(* ===== verification/GatewayServer.v ===== *)
(** * The servers of the gateway

    [gateway/shared/moleculer-io] (JSON-RPC over sockets),
    [shared/moleculer-web/methods.js] (errors of HTTP requests),
    [shared/ready.js], [shared/status.js], and the rate limit and the events of
    [app.js].  The broker of [moleculer] is the class [Broker]. *)
From S2P Require Import Prelude JsValue Regex Mapper GatewaySources Gateway Json Database Table Chain PoolAddress Stake Validators Files Http Export Service BlockQuery DexQuery Connector.
From Stdlib Require Import Ascii.
Local Open Scope Z_scope.

(** An error with a code and a text, or one whose message is an object (those
    of the hooks of [registerRpcApi.js]). *)
Inductive failure :=
| Failure (code : val) (message : string)
| Structured (code : Z) (message : val).

(** [ctx.call], the visibility of an action ([undefined] or a text), and the
    globs and messages of [moleculer] *)
Class Broker := {
  broker_call : nat -> string -> val -> failure + val;
  action_visibility : string -> failure + val;
  glob_match : string -> string -> bool;
  not_found_message : string -> string;
}.

(** ** Envelopes *)
Definition METHOD_NOT_FOUND : Z := -32601.
Definition SERVER_ERROR : Z := -32000.

Definition addJsonRpcEnvelope (id result : val) : val := Object [("jsonrpc", Str "2.0"); ("result", result); ("id", id)].
Definition addErrorEnvelope (id code message : val) : val :=
  Object [("jsonrpc", Str "2.0"); ("error", Object [("code", code); ("message", message); ("data", Undef)]); ("id", id)].

Definition translateHttpToRpcCode (code : val) : Z :=
  if bool_decide (code = Num 404) then METHOD_NOT_FOUND
  else if bool_decide (code = Num 400) then INVALID_REQUEST
  else SERVER_ERROR.

(** What the catch block answers *)
Definition failure_envelope (id : val) (f : failure) : val :=
  match f with
  | Failure code message =>
      addErrorEnvelope id (Num (translateHttpToRpcCode code))
        (Str (if negb (truthy code) || bool_decide (code = Num 500) then "Server error: " +:+ message else message))
  | Structured code message => addErrorEnvelope id (Num code) message
  end.

(** ** util.js *)

(** [finally { return false }] overrides the result of the test. *)
Definition safeTestRegex (r : regex) (action : string) : bool := false.

(** [checkWhitelist(action, whitelist)] for masks that are texts *)
Definition checkWhitelist `{Broker} (action : string) (whitelist : list string) : bool := existsb (glob_match action) whitelist.

(** The named members of the parameters of a request; [null] has none at all. *)
Definition own_params (v : val) : option obj :=
  match v with
  | Null => None
  | Object o => Some o
  | Arr l => Some (imap (fun i x => (string_of_Z (Z.of_nat i), x)) l)
  | Str s => Some (imap (fun i c => (string_of_Z (Z.of_nat i), Str (String c ""))) (String.list_ascii_of_string s))
  | _ => Some []
  end.

Section Sockets.
Context `{Broker} `{FastestValidator} `{DateCasts} `{Packages}.
(** The endpoints of the namespace *)
Variable methods : list (string * endpoint).

(** The cache of answers, the calls to services, what was answered to the
    callback of the client and what was emitted to it *)
Record gateway := mkGateway {
  rpc_cache : gmap string string;
  g_calls : list (string * val);
  acks : list val;
  emitted : list (string * val);
}.
Abbreviation eff_gateway := (eff gateway).

Definition call_service (action : string) (params : val) : eff_gateway (failure + val) := fun g =>
  (Ok (broker_call (length (g_calls g)) action params),
   mkGateway (rpc_cache g) (g_calls g ++ [(action, params)]) (acks g) (emitted g)).
Definition store_answer (key text : string) : eff_gateway unit :=
  modify (fun g => mkGateway (<[key := text]> (rpc_cache g)) (g_calls g) (acks g) (emitted g)).
Definition respond_with (v : val) : eff_gateway unit :=
  modify (fun g => mkGateway (rpc_cache g) (g_calls g) (acks g ++ [v]) (emitted g)).
Definition socket_emit (event : string) (v : val) : eff_gateway unit :=
  modify (fun g => mkGateway (rpc_cache g) (g_calls g) (acks g) (emitted g ++ [(event, v)])).

Definition rpcCache_enable : bool := negb (env_is "ENABLE_REQUEST_CACHING" "false").
Definition jsonRpcStrictMode : bool := bool_decide (env_text "JSON_RPC_STRICT_MODE" = Some "true").
Definition enableRateLimit : bool := env_is "WS_RATE_LIMIT_ENABLE" "true".

(** The call to the service with the hook after it *)
Definition fresh_answer (action method : string) (params : obj) : eff_gateway (failure + val) :=
  answer ← call_service action (Object params);
  match answer with
  | inl f => ret (inl f)
  | inr data =>
      match rpc_onAfterCall (aget (rpc_methodPaths methods) method) data with
      | RpcOk v => ret (inr (js_or v data))
      | RpcError code message => ret (inl (Structured code message))
      | RpcThrow message => ret (inl (Failure Undef message))
      end
  end.

(** An error inside of the action, with its message *)
Definition guarded (m : eff_gateway (failure + val)) : eff_gateway (failure + val) := fun g =>
  match m g with
  | (Ok a, g') => (Ok a, g')
  | (Throw e, g') => (Ok (inl (Failure Undef e)), g')
  end.

(** Answers that hold something are kept for some seconds. *)
Definition cached_answer (action method : string) (params : obj) : eff_gateway (failure + val) :=
  text ← lift (json_stringify (Object params));
  let key := method +:+ ":" +:+ default "undefined" text in
  cached ← gets (fun g => rpc_cache g !! key);
  match cached with
  | Some text => v ← lift (json_parse text); ret (inr v)
  | None =>
      res ← fresh_answer action method params;
      match res with
      | inr (Object o) =>
          (if isValidNonEmptyResponse o then
             text ← lift (json_stringify (Object o)); store_answer key (default "undefined" text)
           else ret tt) ≫= fun _ => ret res
      | _ => ret res
      end
  end.

(** The action [call] of the service, for a namespace with aliases, a whitelist
    and the policy [restrict] *)
Definition action_call (method : string) (params : val) : eff_gateway (failure + val) :=
  match aget (rpc_aliases methods) method with
  | None | Some "" => ret (inl (Failure (Num 404) (not_found_message method)))
  | Some action =>
      if negb (checkWhitelist action (whitelist methods)) then ret (inl (Failure (Num 404) (not_found_message action)))
      else
        match action_visibility action with
        | inl f => ret (inl f)
        | inr visibility =>
            if negb (bool_decide (visibility = Undef \/ visibility = Null \/ visibility = Str "published"))
            then ret (inl (Failure (Num 404) (not_found_message action)))
            else
              match own_params params with
              | None => ret (inl (Failure Undef "Cannot convert undefined or null to object"))
              | Some params =>
                  match rpc_onBeforeCall (rpc_methodPaths methods) method params with
                  | RpcError code message => ret (inl (Structured code message))
                  | RpcThrow message => ret (inl (Failure Undef message))
                  | RpcOk params => guarded (if rpcCache_enable then cached_answer action method params else fresh_answer action method params)
                  end
              end
        end
  end.

(** One request.  With a callback a successful answer is sent right away, and
    nothing is returned. *)
Definition performClientRequest (callback : bool) (jsonRpcInput id : val) : eff_gateway (option val) :=
  if jsonRpcStrictMode && negb (bool_decide (field jsonRpcInput "jsonrpc" = Str "2.0"))
  then ret (Some (addErrorEnvelope id (Num INVALID_REQUEST)
         (Str ("Client input error: The given data is not a proper JSON-RPC 2.0 request: " +:+ inspect jsonRpcInput))))
  else
    match field jsonRpcInput "method" with
    | Str method =>
        if String.eqb method "" then
          ret (Some (addErrorEnvelope id (Num INVALID_REQUEST) (Str ("Client input error: Missing method in the request " +:+ inspect jsonRpcInput))))
        else
          res ← action_call method (field jsonRpcInput "params");
          match res with
          | inr v =>
              if callback then respond_with (addJsonRpcEnvelope id v) ≫= fun _ => ret None
              else ret (Some (addJsonRpcEnvelope id v))
          | inl f => ret (Some (failure_envelope id f))
          end
    | _ => ret (Some (addErrorEnvelope id (Num INVALID_REQUEST) (Str ("Client input error: Missing method in the request " +:+ inspect jsonRpcInput))))
    end.

(** [requests.indexOf(request)]: objects are equal only to themselves. *)
Definition index_of (requests : list val) (i : nat) (request : val) : nat :=
  match request with
  | Object _ | Arr _ => i
  | v => default i (fst <$> list_find (fun w => w = v) requests)
  end.
Definition request_id (requests : list val) (i : nat) (request : val) : val :=
  js_or (field request "id") (Num (Z.of_nat (index_of requests i request) + 1)).

(** One entry of a batch; reading [error] of no response fails. *)
Definition answer_request (callback : bool) (requests : list val) (i : nat) (request : val) : eff_gateway val :=
  _ ← lift (get request "id");
  response ← performClientRequest callback request (request_id requests i request);
  match response with
  | Some v => ret v
  | None => throw "Cannot read properties of undefined (reading 'error')"
  end.

(** [socketOnError] picks the members of an error from the envelope: only
    [jsonrpc] is one. Without a callback the call of [respond] fails. *)
Definition socketOnError (callback : bool) : eff_gateway unit :=
  if callback then respond_with (Object [("jsonrpc", Str "2.0")]) else throw "respond is not a function".

(** The handler of an event.  [allowed] tells what the rate limiter says; an
    error that is thrown here rejects the promise of the handler, which nothing
    catches.  The requests of a batch are taken one after another; the code has
    two of them under way at a time and puts their answers in the same order. *)
Definition handle_requests (allowed callback : bool) (requests : val) : eff_gateway unit :=
  if enableRateLimit && negb allowed then throw "rate limit"
  else
    let '(single, requests) := match requests with Arr l => (false, l) | v => (true, [v]) end in
    try_catch
      (data ← map_each (imap (fun i r => (i, r)) requests) (fun '(i, r) => answer_request callback requests i r);
       let response := if single : bool then hd Undef data else Arr data in
       if callback then respond_with response else socket_emit "request" response)
      (fun _ => socketOnError callback).
End Sockets.

(** ** moleculer-web/methods.js: what an HTTP request ends with *)

(** [actions.rest]: the answer was sent, there was no route, or an error *)
Inductive rest_outcome := Sent | NoRoute | RestError (e : string).
Inductive http_end := Done | Served404 | ErrorAnswer (status : Z) (body : val).

(** [httpHandler] with [onError] of the settings *)
Definition error_body (message : string) : val :=
  Object [("error", Bool true); ("message", Str ("Server error: " +:+ message))].
Definition httpHandler (outcome : rest_outcome) : http_end :=
  match outcome with
  | Sent => Done
  | NoRoute => Served404
  | RestError e =>
      if instance_of "ValidationException" e then ErrorAnswer 400 (error_body (err_message e))
      else if instance_of "NotFoundException" e then ErrorAnswer 404 (error_body (err_message e))
      else ErrorAnswer 500 (error_body (if String.eqb (err_message e) "" then "Internal server error" else err_message e))
  end.

(** ** ready.js *)
Definition services_watched : list string := ["indexer"; "connector"; "fees"; "market"; "app-registry"; "statistics"].
Definition currentSvcStatus : list (string * val) := (fun s => (s, Bool false)) <$> services_watched.

Section Ready.
Context `{Packages}.
(** The answer to [${microservice}.status], or an error *)
Variable service_status : string -> result val.

Definition updateSvcStatus (status : list (string * val)) : list (string * val) :=
  (fun kv => (kv.1, match (res ← service_status kv.1; get res "isReady") with Ok v => v | Throw _ => Bool false end)) <$> status.

Definition brokerDependencies : list string :=
  split_on "," ("indexer,connector" +:+ "," +:+ default "" (env_text "GATEWAY_DEPENDENCIES")).

Definition getReady (status : list (string * val)) : result obj :=
  if existsb (fun kv => negb (truthy kv.2) && bool_decide (kv.1 ∈ brokerDependencies)) status
  then Throw "Service Unavailable"
  else Ok [("services", Object (filter (fun kv => truthy kv.2 = true) status))].

Definition gateway_getIndexStatus (status : list (string * val)) : val := prop status "indexer".

(** ** status.js *)

(** The key of the first greatest number *)
Fixpoint most_common (version : list (string * val)) : option (string * Z) :=
  match version with
  | [] => None
  | (k, v) :: rest =>
      match v, most_common rest with
      | Num n, Some (k', n') => if n' <=? n then Some (k, n) else Some (k', n')
      | Num n, None => Some (k, n)
      | _, r => r
      end
  end.
Definition networkNodeVersion (networkStatistics : val) : result (option string) :=
  data ← get networkStatistics "data";
  coreVer ← get data "coreVer";
  networkVersion ← get data "networkVersion";
  let version := match coreVer with Object (_ :: _) => coreVer | _ => networkVersion end in
  Ok (fst <$> most_common (as_obj version)).
End Ready.

(** ** app.js: the key of the rate limiter *)
Definition client_index (n numKnownProxies : Z) : Z := Z.max (n - numKnownProxies - 1) 0.

(** [trim] of the addresses in the header; the address of the connection is
    used without the header or known proxies. *)
Definition rate_limit_key (enableXForwardedFor : bool) (numKnownProxies : Z) (xForwardedFor : option string) (remoteAddress : string)
    : option string :=
  match xForwardedFor with
  | Some header =>
      if enableXForwardedFor && negb (String.eqb header "") && (0 <? numKnownProxies) then
        let clientIPs := js_trim <$> split_on "," header in
        clientIPs !! Z.to_nat (client_index (Z.of_nat (length clientIPs)) numKnownProxies)
      else Some remoteAddress
  | None => Some remoteAddress
  end.

(** ** app.js: events of the services and what clients of [/blockchain] get *)
Inductive event_payload := Mapped (definition : val) | Passed.
Definition socket_events : list (string * (string * event_payload)) :=
  [("block.new", ("new.block", Mapped (src_definition source_blocks)));
   ("transactions.new", ("new.transactions", Mapped (src_definition source_transactions)));
   ("block.delete", ("delete.block", Mapped (src_definition source_blocks)));
   ("transactions.delete", ("delete.transactions", Mapped (src_definition source_transactions)));
   ("round.change", ("update.round", Passed));
   ("generators.change", ("update.generators", Mapped (src_definition source_generators)));
   ("update.fee_estimates", ("update.fee_estimates", Mapped (src_definition source_fees)));
   ("metadata.change", ("update.metadata", Passed));
   ("update.index.status", ("update.index.status", Mapped (src_definition source_indexStatus)))].

(** [broker.call('gateway.broadcast', { namespace, event, args })] *)
Definition sendSocketIoEvent `{DateCasts} (event : string) (payload : val) : result (option val) :=
  match aget socket_events event with
  | None => Ok None
  | Some (name, p) =>
      data ← (match p with Mapped definition => mapper payload definition | Passed => Ok payload end);
      Ok (Some (Object [("namespace", Str "/blockchain"); ("event", Str name); ("args", Arr [data])]))
  end.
# # # # # # #
Return, from the data above, each line in which the string "undefined" appears.

[Result for this exercise]
(** [ctx.call], the visibility of an action ([undefined] or a text), and the
  let key := method +:+ ":" +:+ default "undefined" text in
             text ← lift (json_stringify (Object o)); store_answer key (default "undefined" text)
              | None => ret (inl (Failure Undef "Cannot convert undefined or null to object"))
  | None => throw "Cannot read properties of undefined (reading 'error')"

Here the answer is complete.